Division of Rheumatology, Department of Internal Medicine, Ege University Faculty of Medicine, Bornova, Izmir, Turkey.
Division of Rheumatology, Department of Internal Medicine, Faculty of Medicine, Marmara University, Istanbul, Turkey
Pol Arch Intern Med. 2022 Jun 29;132(6). doi: 10.20452/pamw.16272. Epub 2022 Jun 6.
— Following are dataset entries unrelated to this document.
Lemma not_gained h obs : gained h (mo_entries obs) = [] → Forall (λ x, 0 ≤ x)%Z h →
  ∀ j, (default 0 (mo_entries obs !! j) ≤ default 0 (h !! j))%Z.
Proof.
  intros Hg Hh j. destruct (decide (j < length (mo_entries obs))) as [Hj|Hj].
  - destruct (Z.le_gt_cases (default 0 (mo_entries obs !! j)) (default 0 (h !! j)))%Z as [?|Hgt]; [done|].
    assert (j ∈ gained h (mo_entries obs)) as Hin.
    { apply list_elem_of_filter. split; [exact Hgt|]. apply elem_of_seq. lia. }
    rewrite Hg in Hin. by apply elem_of_nil in Hin.
  - rewrite lookup_ge_None_2 by lia. cbn. destruct (h !! j) as [x|] eqn:E; [|done].
    by eapply Forall_lookup_1 in Hh.
Qed.

Lemma absorbed_gained m m' obs : absorbed m m' obs → gained (history_map m') (mo_entries obs) = [].
Proof.
  intros [_ Ha]. destruct (gained _ _) as [|j js] eqn:E; [done|].
  assert (j ∈ gained (history_map m') (mo_entries obs)) as Hj by (rewrite E; left).
  apply list_elem_of_filter in Hj as [Hj _]. unfold above in Hj. rewrite Ha in Hj. lia.
Qed.

Lemma observe_step track self obs tc s m :
  named_maps s !! mf_name self = Some m → map_inv m → coverage obs →
  ∃ m', named_maps (observe track self obs tc s).2 !! mf_name self = Some m' ∧ absorbed m m' obs.
Proof.
  intros Hm Hinv Hobs. pose proof Hinv as [Hu _]. pose proof Hobs as [H0 _]. unfold observe, bind.
  rewrite (is_interesting_run self obs H0 s m Hm Hu). cbn [fst snd].
  set (g := grown (length (mo_entries obs)) 0 m).
  assert (map_inv g) as Hg by by apply grown_inv.
  case_bool_decide as Hf.
  - set (self' := self <| novelties := _ |>). set (s1 := put_map (mf_name self) g s).
    destruct (append_run track self' obs tc s1 g) as (m' & e & -> & Ha); [apply put_map_at|done|done|].
    exists m'. split.
    + destruct (fire_result e); apply put_map_at.
    + destruct Ha as [Hi Ha]. split; [done|]. intros j. rewrite Ha. unfold g. by rewrite grown_at.
  - exists g. split; [apply put_map_at|]. split; [done|]. intros j. unfold g. rewrite grown_at.
    symmetry. apply Z.max_l. by apply not_gained; [|apply u8_nn].
Qed.

(** C22. Over any sequence of executions, whatever the event manager answers, the history is the
    entry-wise maximum of its start and all maps seen, interesting or not; the counter is the number
    of its non-zero entries, and no map that was seen is interesting any more. *)
Theorem map_history_exact track self runs s m :
  named_maps s !! mf_name self = Some m → map_inv m → Forall (λ r, coverage r.1) runs →
  ∃ m', named_maps (observe_all track self runs s) !! mf_name self = Some m' ∧ map_inv m' ∧
    (∀ j, default 0%Z (history_map m' !! j) =
       foldr (λ r x, Z.max (default 0%Z (mo_entries r.1 !! j)) x) (default 0%Z (history_map m !! j)) runs) ∧
    (∀ obs, obs ∈ runs.*1 → gained (history_map m') (mo_entries obs) = []).
Proof.
  intros Hm Hinv Hruns. revert s m Hm Hinv. induction Hruns as [|[obs tc] runs Hobs Hruns IH]; intros s m Hm Hinv.
  { exists m. split_and!; [done|done|done|]. intros obs Hin. by apply elem_of_nil in Hin. }
  cbn [observe_all]. destruct (observe_step track self obs tc s m Hm Hinv Hobs) as (m1 & Hm1 & Hab).
  destruct (IH _ m1 Hm1) as (m' & Hm' & Hi' & Hmax & Hg); [apply Hab|].
  assert (∀ j, default 0 (history_map m1 !! j) ≤ default 0 (history_map m' !! j))%Z as Hle.
  { intros j. rewrite Hmax. clear. induction runs as [|r runs IH]; cbn; lia. }
  exists m'. split_and!; [done|done| |].
  - intros j. rewrite Hmax. destruct Hab as [_ Ha]. rewrite Ha. cbn [foldr fst]. clear.
    generalize (default 0%Z (history_map m !! j)), (default 0%Z (mo_entries obs !! j)). intros h e.
    induction runs as [|r runs IH]; cbn [foldr]; lia.
  - cbn. intros o [->|Ho]%elem_of_cons; [|by apply Hg].
    destruct (gained (history_map m') (mo_entries obs)) as [|j js] eqn:E; [done|].
    assert (j ∈ gained (history_map m') (mo_entries obs)) as Hj by (rewrite E; left).
    apply list_elem_of_filter in Hj as [Hj _]. unfold above in Hj. destruct Hab as [_ Ha].
    specialize (Ha j). specialize (Hle j). lia.
Qed.
End Campaign.

(** ** The next power of two *)

Lemma next_power_of_two w n : (0 < w → 1 < n ≤ 2 ^ w - 1 →
  saturating_next_power_of_two w n = Z.min (2 ^ w - 1) (2 ^ (Z.log2 (n - 1) + 1)))%Z.
Proof.
  intros Hw Hn. unfold saturating_next_power_of_two, saturating_add1, leading_zeros, max_value.
  destruct (Z.leb_spec n 1); [lia|]. destruct (Z.eqb_spec (n - 1) 0); [lia|].
  set (k := Z.log2 (n - 1)). pose proof (Z.log2_nonneg (n - 1)) as Hk0. fold k in Hk0.
  assert (k < w)%Z as Hk. { apply Z.log2_lt_pow2; lia. }
  f_equal. rewrite Z.shiftr_div_pow2 by lia.
  assert (2 ^ w = 2 ^ (k + 1) * 2 ^ (w - 1 - k))%Z as Hp.
  { rewrite <-Z.pow_add_r by lia. f_equal. lia. }
  assert (0 < 2 ^ (w - 1 - k))%Z by (apply Z.pow_pos_nonneg; lia).
  assert ((2 ^ w - 1) / 2 ^ (w - 1 - k) = 2 ^ (k + 1) - 1)%Z as ->; [|lia].
  symmetry. apply (Z.div_unique _ _ _ (2 ^ (w - 1 - k) - 1)); [left; lia|]. rewrite Hp. lia.
Qed.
Large vessel vasculitis (LVV), including Takayasu arteritis (TAK) and giant cell arteritis (GCA), causes granulomatous vascular inflammation mainly in large vessels, and is the most common primary vasculitis in adults. Vascular inflammation may evoke many clinical features including vision impairment, stroke, limb ischemia, and aortic aneurysms. The best way to diagnose LVV is to combine medical history, physical examination, various laboratory tests, and imaging modalities. Progress in imaging modalities facilitated early diagnosis and follow‑up of the disease activity. Conventional angiography is no longer the gold standard for the diagnosis of TAK. Similarly, temporal artery biopsy is no longer the only tool for diagnosing cranial GCA. In selected cases, color Doppler ultrasound may be used for this purpose. Despite some similarities, TAK and GCA differ in many aspects and they are different diseases. They also have different clinical subtypes. The presence of aortitis does not always implicate the diagnosis of TAK or GCA; infectious aortitis, as well as noninfectious aortitis associated with other autoimmune rheumatic diseases should be excluded. Treatment of LVV includes glucocorticoids (GCs), conventional immunosuppressive agents, and biological drugs. Tumor necrosis factor inhibitors are ineffective in GCA but effective in TAK. On the other hand, tocilizumab may be used to treat both diseases. Promising targeted therapies evaluated in ongoing clinical trials include, for example, anti‑IL‑12/23 (ustekinumab), anti‑IL‑17 (secukinumab), anti‑IL‑1 (anakinra), anti‑IL‑23 (guselkumab), anti‑cytotoxic T‑lymphocyte antigen 4 (abatacept), Janus kinase inhibitors (tofacitinib and upadacitinib), anti‑granulocyte / macrophage colony‑stimulating factor (mavrilimumab), and endothelin receptor (bosentan) therapies.
大血管血管炎(LVV),包括 Takayasu 动脉炎(TAK)和巨细胞动脉炎(GCA),主要引起大血管的肉芽肿性血管炎症,是成人中最常见的原发性血管炎。血管炎症可能引发许多临床特征,包括视力损害、中风、肢体缺血和主动脉瘤。诊断 LVV 的最佳方法是结合病史、体格检查、各种实验室检查和影像学方式。影像学方式的进步促进了疾病活动的早期诊断和随访。传统血管造影术不再是 TAK 诊断的金标准。同样,颞动脉活检也不再是诊断颅 GCA 的唯一工具。在某些情况下,可以使用彩色多普勒超声进行诊断。尽管存在一些相似之处,但 TAK 和 GCA 在许多方面存在差异,它们是不同的疾病。它们也有不同的临床亚型。主动脉炎的存在并不总是暗示 TAK 或 GCA 的诊断;感染性主动脉炎以及与其他自身免疫性风湿病相关的非感染性主动脉炎应排除在外。LVV 的治疗包括糖皮质激素(GCs)、传统免疫抑制剂和生物药物。肿瘤坏死因子抑制剂对 GCA 无效,但对 TAK 有效。另一方面,托珠单抗可用于治疗这两种疾病。在正在进行的临床试验中评估的有前途的靶向治疗包括,例如,抗白细胞介素-12/23(ustekinumab)、抗白细胞介素-17(secukinumab)、抗白细胞介素-1(anakinra)、抗白细胞介素-23(guselkumab)、抗细胞毒性 T 淋巴细胞抗原 4(abatacept)、Janus 激酶抑制剂(tofacitinib 和 upadacitinib)、抗粒细胞/巨噬细胞集落刺激因子(mavrilimumab)和内皮素受体(bosentan)治疗。